Abstract

Synopsis This research addresses the corpus of war narratives penned by Arab female authors in general, and Hamida Na'na', a Syrian writer in particular. In her novel The Homeland (1979), Na'na' examines the ways in which Arab female guerrilla fighters transform the concept of nationhood from a totalitarian “imagined community,” in Benedict Anderson's (1983) sense, to an all-encompassing, post-war, humanist rhetoric. The experience of the heroine as a former freedom fighter and highjacker convinces her to abandon organized patriarchal paradigms of violence that rely on the propagation of a sacred war myth, and to embrace a peace poetics model in the reconstruction of the national narrative.
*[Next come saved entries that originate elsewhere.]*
(* ===== verification/World.v ===== *)
(** * The state of the relay

    [struct lan_play] and the structures it is made of, with the fields of the
    C declarations (src/src/lan-play.h, packet.h, arp.h, dhcp-server.h,
    native-udp.c, pcaploop.cpp).  The fields of [struct lan_play] are grouped
    in sub-records by the part of the program that owns them.

    [world] adds what the code observes and does outside its own memory: the
    command line options, the results of system calls as streams indexed by a
    counter of calls, and the list of effects, latest first. *)
From stdpp Require Import strings.
From S2P Require Import Prelude Bytes.

#[local] Open Scope Z_scope.

(** ** Constants of config.h, packet.h, arp.h *)

Definition BUFFER_SIZE : Z := 2048.
Definition ETHER_MTU : Z := 1500.
Definition ARP_CACHE_LEN : nat := 100.
Definition ETHER_OFF_DST : Z := 0.
Definition ETHER_OFF_SRC : Z := 6.
Definition ETHER_OFF_TYPE : Z := 12.
Definition ETHER_OFF_END : Z := 14.
Definition ETHER_HEADER_LEN : Z := 14.
Definition ETHER_TYPE_ARP : Z := 2054.
Definition ETHER_TYPE_IPV4 : Z := 2048.
Definition ARP_LEN : Z := 28.

Definition NONE_IP : list Z := [0;0;0;0].
Definition NONE_MAC : list Z := [0;0;0;0;0;0].
Definition BROADCASE_MAC : list Z := [255;255;255;255;255;255].

(** ** ARP cache and packet context *)

Record arp_item := mkArpItem { ai_ip : list Z; ai_mac : list Z; expire_at : Z }.

(** [pc_arg] and [buffer] are null in the context that only holds the
    ZeroTier neighbours; [pc_mac] points at the MAC of a capture interface,
    which does not change after it was opened. *)
Record packet_ctx := mkPacketCtx {
  pc_arg : bool;
  buffer : option (list Z);
  buffer_len : Z;
  pc_ip : list Z;
  subnet_net : list Z;
  subnet_mask : list Z;
  pc_mac : option (list Z);
  identification : Z;
  arp_list : list arp_item;
  arp_ttl : Z;
  pc_upload_byte : Z;
  pc_download_byte : Z;
  pc_upload_packet : Z;
  pc_download_packet : Z
}.
#[global] Instance eta_packet_ctx : Eta packet_ctx := fun r =>
  mkPacketCtx (pc_arg r) (buffer r) (buffer_len r) (pc_ip r) (subnet_net r) (subnet_mask r)
    (pc_mac r) (identification r) (arp_list r) (arp_ttl r) (pc_upload_byte r)
    (pc_download_byte r) (pc_upload_packet r) (pc_download_packet r).

(** ** Capture interfaces *)

Record uv_pcap_interf := mkInterf {
  if_mac : list Z;
  if_ipv4 : list Z;
  if_netmask : list Z;
  has_ipv4 : bool;
  delivered : Z;
  send_failures : Z;
  read_failures : Z;
  full_batches : Z
}.
#[global] Instance eta_uv_pcap_interf : Eta uv_pcap_interf := fun r =>
  mkInterf (if_mac r) (if_ipv4 r) (if_netmask r) (has_ipv4 r) (delivered r)
    (send_failures r) (read_failures r) (full_batches r).

(** [interfaces] has the [count] opened elements; [pcap_map] holds indices
    into it, as the C++ map holds pointers. *)
Record uv_pcap := mkPcap { pcap_map : gmap Z nat; interfaces : list uv_pcap_interf }.
#[global] Instance eta_uv_pcap : Eta uv_pcap := fun r => mkPcap (pcap_map r) (interfaces r).

(** ** DHCP leases *)

Record dhcp_lease := mkLease {
  lease_mac : list Z;
  lease_ip : list Z;
  expires : Z;
  offered : bool;
  used : bool
}.

Record dhcp_server_state := mkDhcp {
  leases : list dhcp_lease;
  offers_sent : Z;
  acks_sent : Z;
  naks_sent : Z;
  ignored_non_nintendo : Z;
  lost_races : Z
}.
#[global] Instance eta_dhcp : Eta dhcp_server_state := fun r =>
  mkDhcp (leases r) (offers_sent r) (acks_sent r) (naks_sent r) (ignored_non_nintendo r)
    (lost_races r).

(** ** Host UDP endpoints: [ports] is the linked list, head first *)

Record native_udp_guard := mkGuard {
  guard_ip : list Z;
  ports : list Z;
  guard_count : Z;
  received : Z
}.
#[global] Instance eta_guard : Eta native_udp_guard := fun r =>
  mkGuard (guard_ip r) (ports r) (guard_count r) (received r).

(** ** Fragments of the relay-server client *)

Record lan_client_fragment := mkFrag {
  fr_local_id : Z;
  fr_src : list Z;
  fr_id : Z;
  fr_part : Z;
  fr_used : bool;
  fr_total_len : Z;
  fr_buffer : list Z
}.
#[global] Instance eta_frag : Eta lan_client_fragment := fun r =>
  mkFrag (fr_local_id r) (fr_src r) (fr_id r) (fr_part r) (fr_used r) (fr_total_len r) (fr_buffer r).

Definition LC_FRAG_COUNT : nat := 100.
(** a slot of the table that was never used *)
Definition no_frag : lan_client_fragment := mkFrag 0 [0; 0; 0; 0] 0 0 false 0 (replicate (Z.to_nat ETHER_MTU) 0).

(** ** The groups of [struct lan_play] *)

Record adapters := mkAdapters {
  wifi_mac : list Z;
  wifi_ip : list Z;
  wifi_netmask : list Z;
  wifi_subnet : list Z;
  wifi_broadcast : list Z;
  wifi_subnet_known : bool;
  zerotier_mac : list Z;
  zerotier_ip : list Z;
  zerotier_netmask : list Z;
  zerotier_broadcast_ip : list Z
}.
#[global] Instance eta_adapters : Eta adapters := fun r =>
  mkAdapters (wifi_mac r) (wifi_ip r) (wifi_netmask r) (wifi_subnet r) (wifi_broadcast r)
    (wifi_subnet_known r) (zerotier_mac r) (zerotier_ip r) (zerotier_netmask r)
    (zerotier_broadcast_ip r).

Record counters := mkCounters {
  wifi_arp_rx : Z;
  wifi_ipv4_rx : Z;
  zerotier_arp_rx : Z;
  zerotier_ipv4_rx : Z;
  wifi_tx : Z;
  wifi_probe_tx : Z;
  zerotier_tx : Z
}.
#[global] Instance eta_counters : Eta counters := fun r =>
  mkCounters (wifi_arp_rx r) (wifi_ipv4_rx r) (zerotier_arp_rx r) (zerotier_ipv4_rx r)
    (wifi_tx r) (wifi_probe_tx r) (zerotier_tx r).

Record switch_state := mkSwitch {
  switch_mac : list Z;
  switch_ip : list Z;
  switch_seen : bool;
  switch_mac_confirmed : bool;
  switch_nintendo_oui : bool;
  switch_dhcp : bool;
  switch_mac_conflicts : Z;
  warned_broadcast_mismatch : bool;
  warned_direct_switch_delivery : bool
}.
#[global] Instance eta_switch : Eta switch_state := fun r =>
  mkSwitch (switch_mac r) (switch_ip r) (switch_seen r) (switch_mac_confirmed r)
    (switch_nintendo_oui r) (switch_dhcp r) (switch_mac_conflicts r)
    (warned_broadcast_mismatch r) (warned_direct_switch_delivery r).

Record discovery := mkDiscovery {
  switch_discovery_host : Z;
  switch_discovery_pause_ticks : Z;
  switch_discovery_wifi_phase : bool;
  switch_discovery_timer_active : bool
}.
#[global] Instance eta_discovery : Eta discovery := fun r =>
  mkDiscovery (switch_discovery_host r) (switch_discovery_pause_ticks r)
    (switch_discovery_wifi_phase r) (switch_discovery_timer_active r).

Record delivery_probe := mkProbe {
  wifi_delivery_probe_sent : bool;
  wifi_delivery_probe_replied : bool;
  wifi_delivery_probe_payload : list Z;
  wifi_delivery_probe_ip : list Z;
  wifi_delivery_probe_mac : list Z
}.
#[global] Instance eta_probe : Eta delivery_probe := fun r =>
  mkProbe (wifi_delivery_probe_sent r) (wifi_delivery_probe_replied r)
    (wifi_delivery_probe_payload r) (wifi_delivery_probe_ip r) (wifi_delivery_probe_mac r).

(** [captures] tells for each of the five dumpers whether it is open. *)
Record capture_state := mkCaptures {
  capture_format : bool;
  captures : list bool;
  capture_pending : list Z;
  capture_last_flush_us : list Z;
  capture_start_ns : Z;
  capture_start_time : Z
}.
#[global] Instance eta_captures : Eta capture_state := fun r =>
  mkCaptures (capture_format r) (captures r) (capture_pending r) (capture_last_flush_us r)
    (capture_start_ns r) (capture_start_time r).

(** [struct slp_addr_in]: an IPv4 or IPv6 address with a port *)
Inductive slp_addr_in := SockAddr4 (ip : list Z) (port : Z) | SockAddr6 (ip : list Z) (port : Z).

Record client_state := mkClient {
  pmtu : Z;
  broadcast : bool;
  next_real_broadcast : bool;
  frag_id : Z;
  local_id : Z;
  server_addr : option slp_addr_in;
  frags : list lan_client_fragment;
  username : option (list Z);
  key : list Z;
  cl_upload_byte : Z;
  cl_download_byte : Z;
  cl_upload_packet : Z;
  cl_download_packet : Z
}.
#[global] Instance eta_client : Eta client_state := fun r =>
  mkClient (pmtu r) (broadcast r) (next_real_broadcast r) (frag_id r) (local_id r) (server_addr r) (frags r)
    (username r) (key r) (cl_upload_byte r) (cl_download_byte r) (cl_upload_packet r)
    (cl_download_packet r).

Record lan_play := mkLanPlay {
  lp_packet_ctx : packet_ctx;
  lp_pcap : uv_pcap;
  lp_zerotier_pcap : uv_pcap;
  ingress_zerotier : bool;
  lp_counters : counters;
  lp_discovery : discovery;
  lp_adapters : adapters;
  lp_switch : switch_state;
  dhcp_state : dhcp_server_state;
  zerotier_neighbors : packet_ctx;
  udp_guard : option native_udp_guard;
  lp_probe : delivery_probe;
  lp_captures : capture_state;
  lp_client : client_state
}.
#[global] Instance eta_lan_play : Eta lan_play := fun r =>
  mkLanPlay (lp_packet_ctx r) (lp_pcap r) (lp_zerotier_pcap r) (ingress_zerotier r)
    (lp_counters r) (lp_discovery r) (lp_adapters r) (lp_switch r) (dhcp_state r)
    (zerotier_neighbors r) (udp_guard r) (lp_probe r) (lp_captures r) (lp_client r).

(** ** Options and environment *)

(** The command line; a string option that was not given is [None] ([NULL]). *)
Record cli_options := mkOptions {
  opt_help : bool;
  opt_version : bool;
  opt_broadcast : bool;
  opt_pmtu : Z;
  opt_fake_internet : bool;
  opt_list_if : bool;
  opt_diagnostics : bool;
  opt_status_events : bool;
  opt_discover_switch : bool;
  opt_dhcp_server : bool;
  opt_capture_prefix : option string;
  opt_netif_ipaddr : option string;
  opt_netif : option string;
  opt_zerotier_name : option string;
  opt_subnet : option string;
  opt_gateway_ip : option string;
  opt_netif_netmask : option string;
  opt_relay_server_addr : option string;
  opt_relay_username : option string;
  opt_relay_password : option string;
  opt_relay_password_file : option string;
  opt_socks5_server_addr : option string;
  opt_socks5_username : option string;
  opt_socks5_password : option string;
  opt_socks5_password_file : option string;
  opt_rpc : option string;
  opt_rpc_token : option string;
  opt_rpc_protocol : option string
}.
#[global] Instance eta_options : Eta cli_options := fun r =>
  mkOptions (opt_help r) (opt_version r) (opt_broadcast r) (opt_pmtu r) (opt_fake_internet r) (opt_list_if r)
    (opt_diagnostics r) (opt_status_events r) (opt_discover_switch r) (opt_dhcp_server r) (opt_capture_prefix r)
    (opt_netif_ipaddr r) (opt_netif r) (opt_zerotier_name r) (opt_subnet r) (opt_gateway_ip r) (opt_netif_netmask r)
    (opt_relay_server_addr r) (opt_relay_username r) (opt_relay_password r) (opt_relay_password_file r)
    (opt_socks5_server_addr r) (opt_socks5_username r) (opt_socks5_password r) (opt_socks5_password_file r)
    (opt_rpc r) (opt_rpc_token r) (opt_rpc_protocol r).

(** [options.zerotier_if] is not null *)
Definition opt_zerotier_if (o : cli_options) : bool :=
  match opt_zerotier_name o with Some _ => true | None => false end.

(** What the code gets from outside, as a function of the number of outside
    calls made before.  [env_lwip] is the list of packets the TCP/IP stack
    hands to its output function while it processes one input packet;
    [env_junk] the contents of memory that was not initialised; [ndebug]
    whether [assert] is compiled out. *)
Record env := mkEnv {
  env_time : nat -> Z;
  env_hrtime : nat -> Z;
  env_send_rc : nat -> Z;
  env_flush_rc : nat -> Z;
  env_socket_rc : nat -> Z;
  env_alloc_ok : nat -> bool;
  env_lwip : nat -> list Z -> list (list Z);
  env_junk : nat -> Z;
  ndebug : bool
}.
#[global] Instance eta_env : Eta env := fun r =>
  mkEnv (env_time r) (env_hrtime r) (env_send_rc r) (env_flush_rc r) (env_socket_rc r) (env_alloc_ok r) (env_lwip r)
    (env_junk r) (ndebug r).

Inductive wire := Wifi | ZeroTier.
#[global] Instance wire_eq_dec : EqDecision wire.
Proof. solve_decision. Defined.

(** The first argument of [diagnostic_log_frame] and [capture_frame] *)
Inductive direction := RxWifi | TxWifi | RxZeroTier | TxZeroTier | HostWifi | HostZeroTier.
#[global] Instance direction_eq_dec : EqDecision direction.
Proof. solve_decision. Defined.

(** The lines [diagnostic_log_frame] writes, with the values they show *)
Inductive log_line :=
| LogArp (opcode : Z) (src sender target : list Z)
| LogMalformed (len : Z)
| LogUdpLength
| LogUdp (src : list Z) (sport : Z) (dst : list Z) (dport len : Z)
| LogUdpHash (payload_len hash : Z) (ether_dst : list Z)
| LogIcmp (type code : Z) (src dst : list Z)
| LogQuoted (src : list Z) (sport : Z) (dst : list Z) (dport : Z)
| LogOther (proto : Z) (src dst : list Z) (len : Z).

(** Machine-readable DHCP events of the log *)
Inductive dhcp_event_kind := DhcpOffered | DhcpAssigned | DhcpLost.

Inductive event :=
| Sent (w : wire) (i : nat) (frame : list Z)
| Dumped (file : nat) (sec usec : Z) (frame : list Z)
| DumpClosed (file : nat)
| Logged (d : direction) (l : log_line)
| PrintedPacket (bytes : list Z)
| DhcpEvent (k : dhcp_event_kind) (mac ip : list Z)
| SwitchDetected (ip mac : list Z) (dhcp : bool)
| ProxyUdp (src : list Z) (srcport : Z) (dst : list Z) (dstport : Z) (payload : list Z)
| LwipInput (packet : list Z)
| Bound (ip : list Z) (port : Z)
| Closed (port : Z)
| ClientSent (datagram : list Z)
| ServerInfo (text : list Z)
| AskLogin.

Record world := mkWorld {
  lp : lan_play;
  options : cli_options;
  environment : env;
  tick : nat;
  dhcp_ip_id : Z;
  output : list event
}.
#[global] Instance eta_world : Eta world := fun r =>
  mkWorld (lp r) (options r) (environment r) (tick r) (dhcp_ip_id r) (output r).

Abbreviation M := (SE world).

(** ** Access *)

Definition ext {A} (f : env -> nat -> A) : M A :=
  let* v := gets (fun w => f (environment w) (tick w)) in
  modify (fun w => w <| tick ::= S |>) ;;;
  ret v.
Definition time_now : M Z := ext env_time.
Definition uv_hrtime : M Z := ext env_hrtime.

Definition emit (e : event) : M unit := modify (fun w => w <| output ::= cons e |>).

Definition getlp {A} (f : lan_play -> A) : M A := gets (fun w => f (lp w)).
Definition setlp (f : lan_play -> lan_play) : M unit := modify (fun w => w <| lp ::= f |>).
Definition option_of {A} (f : cli_options -> A) : M A := gets (fun w => f (options w)).

(** a local array that is not initialised *)
Definition uninit (n : Z) : M (list Z) :=
  gets (fun w => map (fun i => u8 (env_junk (environment w) i)) (seq 0 (Z.to_nat n))).

(** [assert(0); return r;] *)
Definition assert_fails (r : Z) : M Z :=
  let* nd := gets (fun w => ndebug (environment w)) in
  if nd then ret r else stop AssertFail.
In the final analysis, the novel endorses post-modern, national definitions of citizenship that are built on the dialogue of words rather than guns—on the constant shifting and reshuffling of all centers of power so as to ensure equal participation of all fragmented and previously—excluded national selves including that of the feminine. The positionality, however, of this counter-feminine, national consciousness has to focus on centering itself in the homeland if it is to succeed in eliminating the hegemony of the essentialist, national narrative. Hence the insistence in this novel on homecoming, even if the first attempts are met with initial disappointments, and even if physical sacrifices leading to death have to be made. The only answer to transforming these essentialist dichotomies lies in deconstructing systematic, institutionalized patterns of violence from within, in advocating human love instead of sectarianism. This goal can only be accomplished if women act as active participants in the construction of a new, national, humanist, aural narrative, and not as voyeurs from the side-lines. Recent theories of location and nationhood such as those by Caren Kaplan (1996) are employed to frame the discussion of this novel and other related texts.